Abstract Body: Background and Objective: Thoracic aortic aneurysm (TAA) is an asymptomatic, life-threatening disease with mortality greater than 80% after rupture with no surgical interventions. TAA progression is associated with the disruption of medial elastic fibers and extracellular matrix structural proteins such as collagen and elastin. Galectin-3 (Gal-3), a β-galactoside-binding lectin, regulates inflammation and fibrosis. Increased level of circulating Gal-3 was reported in TAA patients. However, the role of Gal-3 in TAA development is unknown. In this study, we examined the effects of Gal-3 deficiency on TAA formation in mice by utilizing Lysyl oxidase inhibitor, β-aminopropionitrile (BAPN)- or Angiotensin II (AngII)- induced TAA models.
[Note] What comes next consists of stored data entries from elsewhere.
(* ===== verification/TransportFacts.v ===== *)
(** * Facts about transports ([Transport]): features and the banner, reverse
    forwards, authentication, choosing and listing transports *)

From S2P Require Import Prelude CString CStringFacts LibBase LibBaseFacts Types TypesFacts.
From S2P Require Import AdbIO Packets PacketsFacts Transport.
Local Open Scope Z_scope.
Local Open Scope record_scope.

(** ** Features and the banner *)

Lemma Split_join ps c : ps ≠ [] → Forall (Forall (λ b, b ≠ c)) ps → Split (Join ps c) [c] = Ret ps.
Proof. intros. rewrite Split_ref, Join_ref, split_join_ref by done. done. Qed.

Lemma StringToFeatureSet_join fs :
  fs ≠ [[]] → Forall (λ f, comma ∉ f) fs → StringToFeatureSet (FeatureSetToString fs) = Ret fs.
Proof.
  intros Hne Hf. unfold StringToFeatureSet, FeatureSetToString.
  destruct fs as [|f fs]; [done|]. rewrite bool_decide_false.
  - apply Split_join; [done|]. eapply Forall_impl; [exact Hf|]. intros ?. by rewrite Forall_not_elem.
  - rewrite Join_ref. intros E. destruct fs; simpl in E; [by subst|]. by destruct f.
Qed.

Definition keyval (k v : bytes) : bytes := k ++ str "=" ++ v.

(** What a device sends in its CNXN packet. *)
Definition device_banner (ty name mod_ dev : bytes) (fs : list bytes) : bytes :=
  ty ++ str "::" ++
  Join [keyval (str "ro.product.name") name; keyval (str "ro.product.model") mod_;
        keyval (str "ro.product.device") dev; keyval (str "features") (FeatureSetToString fs)]
       semicolon.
Methods and Results: BAPN Model: 3–4-weeks-old male and female Gal-3 deficient (KO), and wild type (WT) littermate control mice were administered with either vehicle or low (0.1%) or high (0.5%) dose of BAPN for 4 weeks in drinking water. AngII Model: 8 weeks old Gal-3 WT or KO mice were infused with either saline or AngII (1,000 ng/kg/min) via osmotic mini-pumps for 28 days. TAA was examined by ex vivo aortic external width measurements. Mortality by TAA rupture was calculated. Western blot analyses of thoracic aortic lysates harvested from either BAPN or AngII-infused mice showed a significant increase in Gal-3 protein compared to vehicle controls (P<0.05 BAPN/AngII vs vehicle). Ex vivo measurements of BAPN administered mice showed an equivalent acceleration of aortic dilation in both WT and KO male and female mice compared to controls (P<0.05). BAPN (0.5%) administration accelerated TAA rupture equivalently in both WT and KO male (WT=64%; KO=73%) and female (WT=41%; KO=54%) mice compared to controls. Low dose of BAPN (0.1%) showed a rupture of 33% in male WT(4/12) and 9% in KO(1/11) mice and female showed about 9-16% rupture in WT(1/10) and KO(2/12) mice. Verhoeff’s and Trichrome staining of BAPN mice showed equivalently increased medial elastin breaks and adventitial collagen accumulation in both WT and KO male and female mice compared to controls (P<0.05; n=5-7). Similarly, AngII infusion significantly but equivalently increased aortic dilation along with increased elastin breaks and collagen accumulation in both male and female WT and KO mice compared to vehicle controls (P<0.05; n=4-5).
Conclusion: These findings suggest that Gal-3 deficiency did not influence either BAPN or AngII-induced TAA formation or rupture in mice.